(* ===== verification/KvCrypto.v ===== *)
(** Protection of KV values at rest, src/kv.rs: the local keyring, Vault Transit,
    and the configuration that selects one.  AES-256-GCM, base64, JSON and the
    HTTP client are of other crates and are parameters; a value is the bytes of
    a Rust string, a nonce is an argument. *)

From Stdlib Require Import Ascii.
From S2P Require Import Prelude Json Text Cancellation Validate OrgScope Reads Http Net.

(** ** [String::from_utf8] *)

Definition is_cont (b : N) : bool := ((128 <=? b) && (b <=? 191))%N.
Definition in_range (lo hi b : N) : bool := ((lo <=? b) && (b <=? hi))%N.

Fixpoint utf8_bytes (l : list N) : bool :=
  match l with
  | [] => true
  | b0 :: l0 =>
      if (b0 <? 128)%N then utf8_bytes l0
      else if in_range 194 223 b0 then
        match l0 with b1 :: l1 => is_cont b1 && utf8_bytes l1 | _ => false end
      else if in_range 224 239 b0 then
        match l0 with
        | b1 :: b2 :: l2 =>
            in_range (if (b0 =? 224)%N then 160 else 128) (if (b0 =? 237)%N then 159 else 191) b1 && is_cont b2 && utf8_bytes l2
        | _ => false
        end
      else if in_range 240 244 b0 then
        match l0 with
        | b1 :: b2 :: b3 :: l3 =>
            in_range (if (b0 =? 240)%N then 144 else 128) (if (b0 =? 244)%N then 143 else 191) b1 && is_cont b2 && is_cont b3 && utf8_bytes l3
        | _ => false
        end
      else false
  end.

Definition utf8_valid (s : string) : bool := utf8_bytes (N_of_ascii <$> String.list_ascii_of_string s).
Definition from_utf8 (s : string) : option string := if utf8_valid s then Some s else None.

(** ** The libraries *)

Class Crypto := {
  aes_encrypt : string → string → string → string → option string;  (* key, nonce, aad, message *)
  aes_decrypt : string → string → string → string → option string;
  b64_encode : string → string;
  b64_decode : string → option string;
  b64url_encode : string → string;
  b64url_decode : string → option string;
  key_map_of_json : string → option (gmap string string);
  value_of_json : string → option Value
}.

───

■ **Assignment**:
All the lines above need to be printed again, exactly.

■ **Result**:
(* ===== verification/KvCrypto.v ===== *)
(** Protection of KV values at rest, src/kv.rs: the local keyring, Vault Transit,
    and the configuration that selects one.  AES-256-GCM, base64, JSON and the
    HTTP client are of other crates and are parameters; a value is the bytes of
    a Rust string, a nonce is an argument. *)

From Stdlib Require Import Ascii.
From S2P Require Import Prelude Json Text Cancellation Validate OrgScope Reads Http Net.

(** ** [String::from_utf8] *)

Definition is_cont (b : N) : bool := ((128 <=? b) && (b <=? 191))%N.
Definition in_range (lo hi b : N) : bool := ((lo <=? b) && (b <=? hi))%N.

Fixpoint utf8_bytes (l : list N) : bool :=
  match l with
  | [] => true
  | b0 :: l0 =>
      if (b0 <? 128)%N then utf8_bytes l0
      else if in_range 194 223 b0 then
        match l0 with b1 :: l1 => is_cont b1 && utf8_bytes l1 | _ => false end
      else if in_range 224 239 b0 then
        match l0 with
        | b1 :: b2 :: l2 =>
            in_range (if (b0 =? 224)%N then 160 else 128) (if (b0 =? 237)%N then 159 else 191) b1 && is_cont b2 && utf8_bytes l2
        | _ => false
        end
      else if in_range 240 244 b0 then
        match l0 with
        | b1 :: b2 :: b3 :: l3 =>
            in_range (if (b0 =? 240)%N then 144 else 128) (if (b0 =? 244)%N then 143 else 191) b1 && is_cont b2 && is_cont b3 && utf8_bytes l3
        | _ => false
        end
      else false
  end.

Definition utf8_valid (s : string) : bool := utf8_bytes (N_of_ascii <$> String.list_ascii_of_string s).
Definition from_utf8 (s : string) : option string := if utf8_valid s then Some s else None.

(** ** The libraries *)

Class Crypto := {
  aes_encrypt : string → string → string → string → option string;  (* key, nonce, aad, message *)
  aes_decrypt : string → string → string → string → option string;
  b64_encode : string → string;
  b64_decode : string → option string;
  b64url_encode : string → string;
  b64url_decode : string → option string;
  key_map_of_json : string → option (gmap string string);
  value_of_json : string → option Value
}.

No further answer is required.